Modelmatig denken
De haven was realistisch. Het vliegveld ook. Een waarheidsgetrouwe modeltrein verbond verschillende steden; Amsterdam, Washington, Kopenhagen, Parijs, het was allemaal nagebouwd. Zelfs scenes uit het Krugerpark ontbraken niet. We waanden ons in een driedimensionale Bosatlas waarbij we moeiteloos van het ene continent naar het andere kuierden. Wie beter kijkt, ziet dat er van alles ontbreekt. In werkelijkheid is Capitol Hill versierd met veel meer tierelantijnen, zijn de gevels van Amsterdamse grachtenpanden een stuk gevarieerder, en zit er in de Eiffeltoren
een trap die je tot bijna het allerhoogste puntje brengt. In werkelijkheid. Maar de modellen in Legoland zijn de werkelijkheid niet. Het zijn modellen die met grove pennenstreken de essentie van iconische gebouwen neerzetten. Legoland is de wereld op een dienblad; een overzichtelijk landschap dat een complexe werkelijkheid terugbrengt tot behapbare proporties.
Iedere economieles gaat over de werkelijkheid. Over de wereld om ons heen die zich onophoudelijk aan ons opdringt. En over ons eigen handelen daarin. Wiskundige modellen helpen economen grip te krijgen op deze ogenschijnlijke onontwarbare kluwen van verbanden. Met elegante modellen dringen ze door tot de kern van wat we observeren. Daarbij worden economische verbanden blootgelegd, geholpen door de onverbiddelijke wetten uit de wiskunde. Economen zijn bij uitstek geschoold in het gebruik van abstracte modellen om een complexe realiteit te duiden; modelmatig denken is hun tweede natuur. Ze maken moeiteloos de vertaalslag van observaties naar model. En weer terug. Want een model is de werkelijkheid niet. Hoed u voor de econoom die blijft steken in formules! Hier dient zich de grote opgave van de economieles aan: het aanleren van modelmatig denken. Vanwege hun wiskundige eenvoud zijn economische modellen hyper abstract. Hele werelden worden gevangen in een paar regels wiskunde. Zoals de bewegingen van hemellichamen gehoorzamen aan de wetten van de natuurkunde, zo moet het model van de econoom de bewegingen van de economie omvatten. Maar gaat het in de natuurkunde over zuivere observaties van elementaire bewegingen, een econoom wordt geconfronteerd met de resultante van miljoenen interacties tussen even zovelen vragers en aanbieders, binnen een complex veld van prikkels en instituties. Noodgedwongen veronderstelt een econoom talloze zaken ‘constant’. De eenvoud van zijn model is dan ook schijn; het staat in de schaduw van talloze abstracties.

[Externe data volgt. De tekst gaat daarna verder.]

(** An answer comes out of the second request only as the validated parse
    of the content of its response. *)
Lemma second_outcome_inr env req a :
  second_outcome env req = inr a ->
  exists resp c cs doc v,
    completion env 1 req = inr resp /\ choices resp = c :: cs /\
    content (message c) = Some doc /\ json_parse env doc = Some v /\
    model_validate v = inr a.
Proof.
  unfold second_outcome, decode. intros Hout.
  destruct (completion env 1 req) as [|resp]; [done|].
  destruct (choices resp) as [|c cs] eqn:Hc; [done|].
  destruct (content (message c)) as [doc|] eqn:Hdoc; [|done].
  destruct (json_parse env doc) as [v|] eqn:Hv; [|done].
  by exists resp, c, cs, doc, v.
Qed.

(** ** Conversations *)

Lemma role_user_message query : role (user_message query) = Some "user".
Proof. unfold user_message, role. by simplify_map_eq. Qed.

Lemma role_tool_message tc fname txt :
  role (tool_message tc fname txt) = Some "tool".
Proof. unfold tool_message, role. by simplify_map_eq. Qed.


Lemma content_tool_message tc fname txt :
  exists d, tool_message tc fname txt = Dict d /\ d !! "content" = Some txt.
Proof. eexists. split; [done|]. by simplify_map_eq. Qed.



(** ** Sample runs *)

Example run_direct :
  (run env_direct (ask_agent "What can you do?")).2
  = inr {| answer := "I answer handbook questions."; citations := [] |}.
Proof. vm_compute. reflexivity. Qed.

Example run_lookup :
  (run env_lookup (ask_agent sample_query)).2
  = inr {| answer := "Register it before use.";
           citations := [{| text := "must be registered"; section := "2.1" |}] |}.
Proof. vm_compute. reflexivity. Qed.

Example run_lookup_prints :
  omap (fun ev => match ev with EvPrint line => Some line | _ => None end)
    (run env_lookup (ask_agent sample_query)).1
  = ["Tool called: search_handbook"; "Handbook retrieved (16 chars)";
     "Generating final structured answer..."].
Proof. vm_compute. reflexivity. Qed.

Example run_unknown :
  run env_unknown (ask_agent sample_query)
  = ([EvCreate (initial_request [user_message sample_query]);
      EvPrint "Tool called: get_weather"],
     inl (ValueError "Unknown function: get_weather")).
Proof. vm_compute. reflexivity. Qed.

Example run_partial :
  (run env_partial (ask_agent sample_query)).2 = inl ValidationError.
Proof. vm_compute. reflexivity. Qed.

Lemma sample_lookup_call_well_formed first second file :
  well_formed_call (sample_env first second file)
    (call "call_1" "search_handbook" doc_args).
Proof.
  split; [reflexivity|].
  exists {[ "query" := PyStr "algorithm register" ]},
         (PyStr "algorithm register").
  split; [vm_compute; reflexivity|]. split; vm_compute; reflexivity.
Qed.

Lemma file_failure_testable env :
  handbook_file env = Absent \/ (exists e, handbook_file env = Unreadable e) ->
  path_testable env.
Proof. intros [Hfile|[e' Hfile]] e; by rewrite Hfile. Qed.

Lemma readable_testable env contents :
  handbook_file env = Readable contents -> path_testable env.
Proof. intros Hfile e. by rewrite Hfile. Qed.

(** * The claims *)

(** C1, as stated, fails: in the no-tool branch of this run no tool is
    invoked, yet the returned answer has a citation, so "citations empty
    if and only if no tool was invoked" does not hold of it. *)
Lemma direct_answer_may_cite :
  let r := run env_direct_cited (ask_agent "What can you do?") in
  exists rm a,
    no_tool_branch env_direct_cited "What can you do?" rm /\
    r.2 = inr a /\
    ~ (citations a = [] <-> tool_runs r.1 = 0).
Proof.
  eexists _, _. split; [|split].
  - sample_branch.
  - vm_compute. reflexivity.
  - intros [_ Hempty]. by specialize (Hempty eq_refl).
Qed.

(** C1, amended: in the no-tool branch no tool is invoked and the request
    for the answer carries the instruction to return an empty citations
    list; the citations of the returned answer are the validated items of
    the [citations] array of the model's JSON response, one for one, so
    the returned list is empty exactly when that array is. *)
Theorem direct_answer_citations env query rm a :
  no_tool_branch env query rm ->
  (run env (ask_agent query)).2 = inr a ->
  let direct := schema_request [user_message query] DIRECT_INSTRUCTION in
  tool_runs (run env (ask_agent query)).1 = 0 /\
  requests (run env (ask_agent query)).1
  = [initial_request [user_message query]; direct] /\
  exists resp c cs doc d l,
    completion env 1 direct = inr resp /\ choices resp = c :: cs /\
    content (message c) = Some doc /\ json_parse env doc = Some (PyDict d) /\
    d !! "citations" = Some (PyList l) /\
    Forall2 (fun x c => Citation_validate x = Some c) l (citations a) /\
    (citations a = [] <-> l = []).
Proof.
  intros Hdirect Hout direct. revert Hout.
  rewrite (ask_agent_direct _ _ _ Hdirect). cbn [fst snd]. intros Hout.
  split; [done|]. split; [done|].
  apply second_outcome_inr in Hout
    as (resp & c & cs & doc & v & Hresp & Hc & Hdoc & Hv & Hvalid).
  apply model_validate_inr in Hvalid as (d & l & -> & _ & Hl & Hcs).
  exists resp, c, cs, doc, d, l. repeat split; try done.
  - intros Hnil. rewrite Hnil in Hcs. by apply Forall2_nil_inv_r in Hcs.
  - intros ->. by apply Forall2_nil_inv_l in Hcs.
Qed.

Lemma direct_answer_citations_witness :
  tool_runs (run env_direct (ask_agent "What can you do?")).1 = 0 /\
  requests (run env_direct (ask_agent "What can you do?")).1
  = [initial_request [user_message "What can you do?"];
     schema_request [user_message "What can you do?"] DIRECT_INSTRUCTION] /\
  exists resp c cs doc d l,
    completion env_direct 1
      (schema_request [user_message "What can you do?"] DIRECT_INSTRUCTION)
    = inr resp /\ choices resp = c :: cs /\
    content (message c) = Some doc /\
    json_parse env_direct doc = Some (PyDict d) /\
    d !! "citations" = Some (PyList l) /\
    Forall2 (fun x c => Citation_validate x = Some c) l
      (citations {| answer := "I answer handbook questions.";
                    citations := [] |}) /\
    (citations {| answer := "I answer handbook questions.";
                  citations := [] |} = [] <-> l = []).
Proof.
  apply (direct_answer_citations env_direct "What can you do?"
           {| content := Some "I answer handbook questions.";
              tool_calls := None |}).
  - sample_branch.
  - vm_compute. reflexivity.
Defined.

(** C2, as stated, fails: the model names the unregistered tool
    [get_weather] with arguments that are not JSON, and the call raises
    the JSON parse error, not the unknown-function error. *)
Lemma unknown_tool_other_error :
  let r := run env_unknown_broken (ask_agent sample_query) in
  exists rm tc,
    tool_branch env_unknown_broken sample_query rm [tc] /\
    AVAILABLE_FUNCTIONS !! name (tc_function tc) = None /\
    r.2 = inl JSONDecodeError /\
    r.2 <> inl (ValueError ("Unknown function: " +:+ name (tc_function tc))).
Proof.
  eexists _, _. split; [|split; [|split]].
  - sample_branch.
  - vm_compute. reflexivity.
  - vm_compute. reflexivity.
  - vm_compute. discriminate.
Qed.

(** C2, amended: when the model's response contains a tool invocation
    whose function name is not registered, [ask_agent] raises and issues
    no request besides the initial one (so never the final
    schema-constrained one); the error is the unknown-function error
    [ValueError "Unknown function: <name>"] when every earlier invocation
    of the response is completed and the arguments of this one parse as
    JSON. *)
Theorem unknown_tool_raises env query rm tcs pre tc post :
  tool_branch env query rm tcs ->
  tcs = pre ++ tc :: post ->
  AVAILABLE_FUNCTIONS !! name (tc_function tc) = None ->
  (exists e, (run env (ask_agent query)).2 = inl e) /\
  requests (run env (ask_agent query)).1
  = [initial_request [user_message query]] /\
  (Forall (completed_call env) pre ->
   is_Some (json_parse env (arguments (tc_function tc))) ->
   (run env (ask_agent query)).2
   = inl (ValueError ("Unknown function: " +:+ name (tc_function tc)))).
Proof.
  intros Htool Htcs Hreg.
  assert (Hbad : ~ completed_call env tc).
  { intros [[Hname _] _]. rewrite Hname, lookup_search_handbook in Hreg. done. }
  assert (Hrun : exists e,
    (run env (ask_agent query)).2 = inl e /\
    requests (run env (ask_agent query)).1
    = [initial_request [user_message query]]).
  { destruct (for_tool_calls_cases env tcs)
      as [Hwf|(pre' & tc' & post' & e & evs & Htcs' & Hpre' & Hreq & _ & Hfail)].
    - rewrite Htcs in Hwf. apply Forall_app in Hwf as [_ Hwf].
      by apply Forall_cons in Hwf as [? _].
    - rewrite (ask_agent_loop_raise _ _ _ _ _ _ _ _ _ Htool Htcs' Hpre' Hfail).
      exists e. split; [done|]. cbn [fst].
      by rewrite !requests_app, requests_loop_events, Hreq. }
  destruct Hrun as (e & Hout & Hreqs). split; [eauto|]. split; [done|].
  intros Hpre [v Hv].
  rewrite (ask_agent_loop_fail _ _ _ _ pre tc post
             (ValueError ("Unknown function: " +:+ name (tc_function tc)))
             Htool Htcs Hpre); [done|].
  intros. by eapply tool_call_round_unknown.
Qed.

Lemma unknown_tool_raises_witness :
  (exists e, (run env_unknown (ask_agent sample_query)).2 = inl e) /\
  requests (run env_unknown (ask_agent sample_query)).1
  = [initial_request [user_message sample_query]] /\
  (Forall (completed_call env_unknown) [] ->
   is_Some (json_parse env_unknown doc_args) ->
   (run env_unknown (ask_agent sample_query)).2
   = inl (ValueError "Unknown function: get_weather")).
Proof.
  apply (unknown_tool_raises env_unknown sample_query
           {| content := None;
              tool_calls := Some [call "call_1" "get_weather" doc_args] |}
           [call "call_1" "get_weather" doc_args]
           [] (call "call_1" "get_weather" doc_args) []).
  - sample_branch.
  - reflexivity.
  - vm_compute. reflexivity.
Defined.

En zo wordt de kiem gelegd voor het grote gevaar van ‘modelmatig denken’: de verwaarlozing van het denken. Omdat de modellen van een econoom relatief makkelijk op te lossen zijn, slagen velen daarin. Maar wat is de economische betekenis van een modeluitkomst? Welk verband is handen en voeten gegeven? Wat zegt het over ons handelen? Welke observaties ondersteunen de
modeluitkomst? Welke niet? Waarom? Een leerling die een model weet op te lossen zonder economische duiding, mag een voldoende voor het vak wiskunde krijgen, niet voor het vak economie. Een leerling die de economische essentie van een context doorgrondt moet een voldoende scoren voor het vak economie, ook al heeft hij een rekenfout gemaakt. Heen en weer tussen modeluitkomsten en observaties, daar moet het in de economieles over gaan.
Wie de economische literatuur volgt, struikelt over discussies over de relevantie van bepaalde economische modellen. Uitgangspunten en empirische relevantie zijn vaak de bron van prachtige
polemieken. In het vo curriculum economie is er weinig tot geen ruimte voor deze discussies. Dat is geen groot gemis. Er is meer dan voldoende literatuur voorhanden om een solide basis van
economische kennis en vaardigheden neer te zetten; om leerlingen te leren werken met de modellen die keer op keer hun empirische relevantie hebben bewezen; om leerlingen de beginselen van de abstracte macroeconomie bij te brengen. Modelmatig denken biedt juist bij abstractere onderwerpen uitkomst. Aan de docent de schone taak leerlingen de weg te wijzen in het doolhof van wiskundige abstracties en de les te concentreren op de modellen die er toe doen.
We wandelden verder door Microkosmos Legoland en belandden in Egypte. Een torenhoge Toetanchamon stond naast een twee keer zo hoge piramide. Het detailniveau van de farao was verbluffend. Niets ontbrak; het model was allesomvattend. De piramide klopte ook, maar dat vond ik een minder indrukwekkende prestatie. Mijn blik ging van modelpiramide naar modelfarao en ik dacht: iets klopt hier niet.